Unzählige Besucher besuchten das Konzert, um dieses Gefühl aufleben zu lassen,oder einfach
ihren Helden zu huldigen. „Die Helden“ lassen sich nicht lange bitten. Als fulminanten Auftakt spielen „Wir sind Helden“ „Was uns beiden gehört“, ein Lied aus ihrem frisch veröffentlichten Album mit dem auffordernden Titel „Bring mich nach Hause“. „Uns beiden gehört an diesem Abend die Bühne hinter der großen Halle des Schlachthofes – ,dir’, dem „kollektiven Wiesbaden“ und mir“ erklärt Frontfrau Judith Holofernes ihr Vorhaben. Traumatisiert von den Unwettern der letzten Tage und dadurch bedingt einem abgebrochenen Konzert in Hamburg freut sich die authentische Sängerin sichtlich über das „milde Klima“ der Landeshauptstadt. Statt unaufhörlichen Wassermassen regnet es lediglich Seifenblasen vom Himmel über den Zuschauen zu den Klängen von „Ein Elefant für dich.“, während sich Paare und Freunde liebevoll zu der Textzeile „Halt dich bei mir fest, steig auf ich trage dich“ aneinander schmiegen. Ungewohnt rockig kommen die Helden dieser Tage daher, mit „live-igerem Sound“, wie es Schlagzeuger Pola Roy bezeichnet. Mit Neuinterpretationen und Variationen ihrer bekanntesten Songs, die das Publikum textsicher als Backgroundchor begleitet. So findet Nancy Sinatras Klassiker „These Boots are made for walking“ gleichfalls einen Platz eingebettet in den Song „Von hier an blind“ wie Melodien ihres ersten Hits „Reklamation“ – eine Art Best-of-Medley der unkonventionellen Art. Obgleich die vier Berliner schon einige Jahre im Geschäft sind, hat man trotzdem das Gefühl, auch sie seien wieder 14. Keck singt Holofernes ihre Texte und rudert pirouettendrehend wild mit den Armen, während Bandkollege Jean-Michel Tourette übermütig die 70er Jahre-Gedächtnis-Lampen der Bühnendekoration zum Schaukeln bringt. Eine gekonnte Darstellung der unerträglichen Leichtigkeit des Seins, eine gelebte „Reklamation“ vom Feinsten.

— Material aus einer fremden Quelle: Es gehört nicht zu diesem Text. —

Lemma outputs_chosen db version req records : matching_outputs db (filter_of req) = Good records ->
  filter_ok req -> NoDup records.*1 -> names_known records req ->
  exists chosen, on_get_asset_outputs db version req = Answer (OutputsResponse (HF_VERSION_MONZERO_ASSETS <=? version)
      (Z.of_nat (length records)) (output_entry_of <$> chosen) CORE_RPC_STATUS_OK) /\
    NoDup chosen.*1 /\ forall r, r ∈ chosen <-> names records req r.
Proof.
  intros E Hf Hnd (Hi & Hid & Hn). apply filter_passes in Hf as [Hf1 Hf2].
  destruct (select_ids_Good records (rq_output_ids req) Hnd (list_to_set (rq_indices req) ∪ ∅) Hid) as (s & Es & Hs).
  assert (forall i, i ∈ s -> 0 <= i < Z.of_nat (length records)) as Hrange.
  { intros i [Hin|(k & r & t & -> & Hk%lookup_lt_Some & _)]%Hs; [|lia]. rewrite Forall_forall in Hi. apply Hi. set_solver. }
  destruct (pick_all output_entry_of records (set_order s)) as (chosen & Ec & Hc).
  { apply Forall_forall. intros i Hin%elem_of_set_order. by apply Hrange. }
  exists chosen. split_and!.
  - unfold on_get_asset_outputs, MAX_RPC_RESULTS.
    replace (negb (length (rq_indices req) =? 0)%nat || negb (length (rq_output_ids req) =? 0)%nat) with true by lia.
    replace ((negb true && ((rq_count req =? 0) || (1000 <? rq_count req)))
      || (1000 <? Z.of_nat (length (rq_indices req) + length (rq_output_ids req)))) with false by lia.
    cbv zeta. rewrite Hf1, Hf2, E, bind_of_Good, select_indices_Good, bind_of_Good, Es, bind_of_Good, Ec; [done|].
    eapply Forall_impl; [exact Hi|]. cbv beta. lia.
  - eapply (picked_NoDup fst records (set_order s)); [done| | |done].
    + unfold set_order. rewrite merge_sort_Permutation. apply NoDup_elements.
    + apply Forall_forall. intros i Hin%elem_of_set_order%Hrange. lia.
  - intros r. unfold names. split.
    + intros [j Hj]%list_elem_of_lookup. destruct (Forall2_lookup_r _ _ _ _ _ Hc Hj) as (i & Hi'%list_elem_of_lookup_2 & Hr).
      apply elem_of_set_order, Hs in Hi' as [Hin|(k & q & t & -> & Hk & Ht & Hq)]; [left; exists i; set_solver|].
      right. rewrite Nat2Z.id, Hk in Hr. injection Hr as ->. split; [by eapply list_elem_of_lookup_2|]. by exists t.
    + intros Hr. assert (exists i, i ∈ set_order s /\ records !! Z.to_nat i = Some r) as (i & [j Hj]%list_elem_of_lookup & Hr').
      { destruct Hr as [(i & Hin & Hr)|([k Hk]%list_elem_of_lookup & t & Ht & Hq)].
        - exists i. split; [|done]. apply elem_of_set_order, Hs. left. set_solver.
        - exists (Z.of_nat k). rewrite Nat2Z.id. split; [|done]. apply elem_of_set_order, Hs. right. by exists k, r, t. }
      destruct (Forall2_lookup_l _ _ _ _ _ Hc Hj) as (x & Hx%list_elem_of_lookup_2 & Ex). congruence.
Qed.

Sie sind wahrlich gekommen um zu bleiben, wie ein perfekter Fleck und wollen aus dem Bild, dass sie verkörpern auch gar nicht raus. „Ihr habt die Message verstanden ?!“ ruft Judith Holofernes dem Publikum beim Song „Rüssel am Schwanz“ zu. Voilà Inspiration.
Ihr legendärer und zeitloser Song „Denkmal“ folgt als Zugabe. „Endlich!“, so hört man erleichterte Ausrufe im Publikum.
„Denkmal“, einer der größten musikalischen Erfolge der Helden, der zur Hymne einer ganzen Generation wurde und auch darüber hinaus Menschen immerwieder animiert sich Gedanken zu machen, oder zumindest mitzusingen. Wenigstens für letzteres entschieden sich nahezu alle Konzertbesucher am Samstag Abend auf dem sumpfigen Schlachthofgelände. Den Pfützen auf dem Boden zum Trotz wurde abermals gesprungen und getanzt was die müden Beine hergaben.
Ja, sie haben ihnen ein Denkmal gebaut, mit einem Konzert, dass wohl keiner der Besucher reklamieren möchte.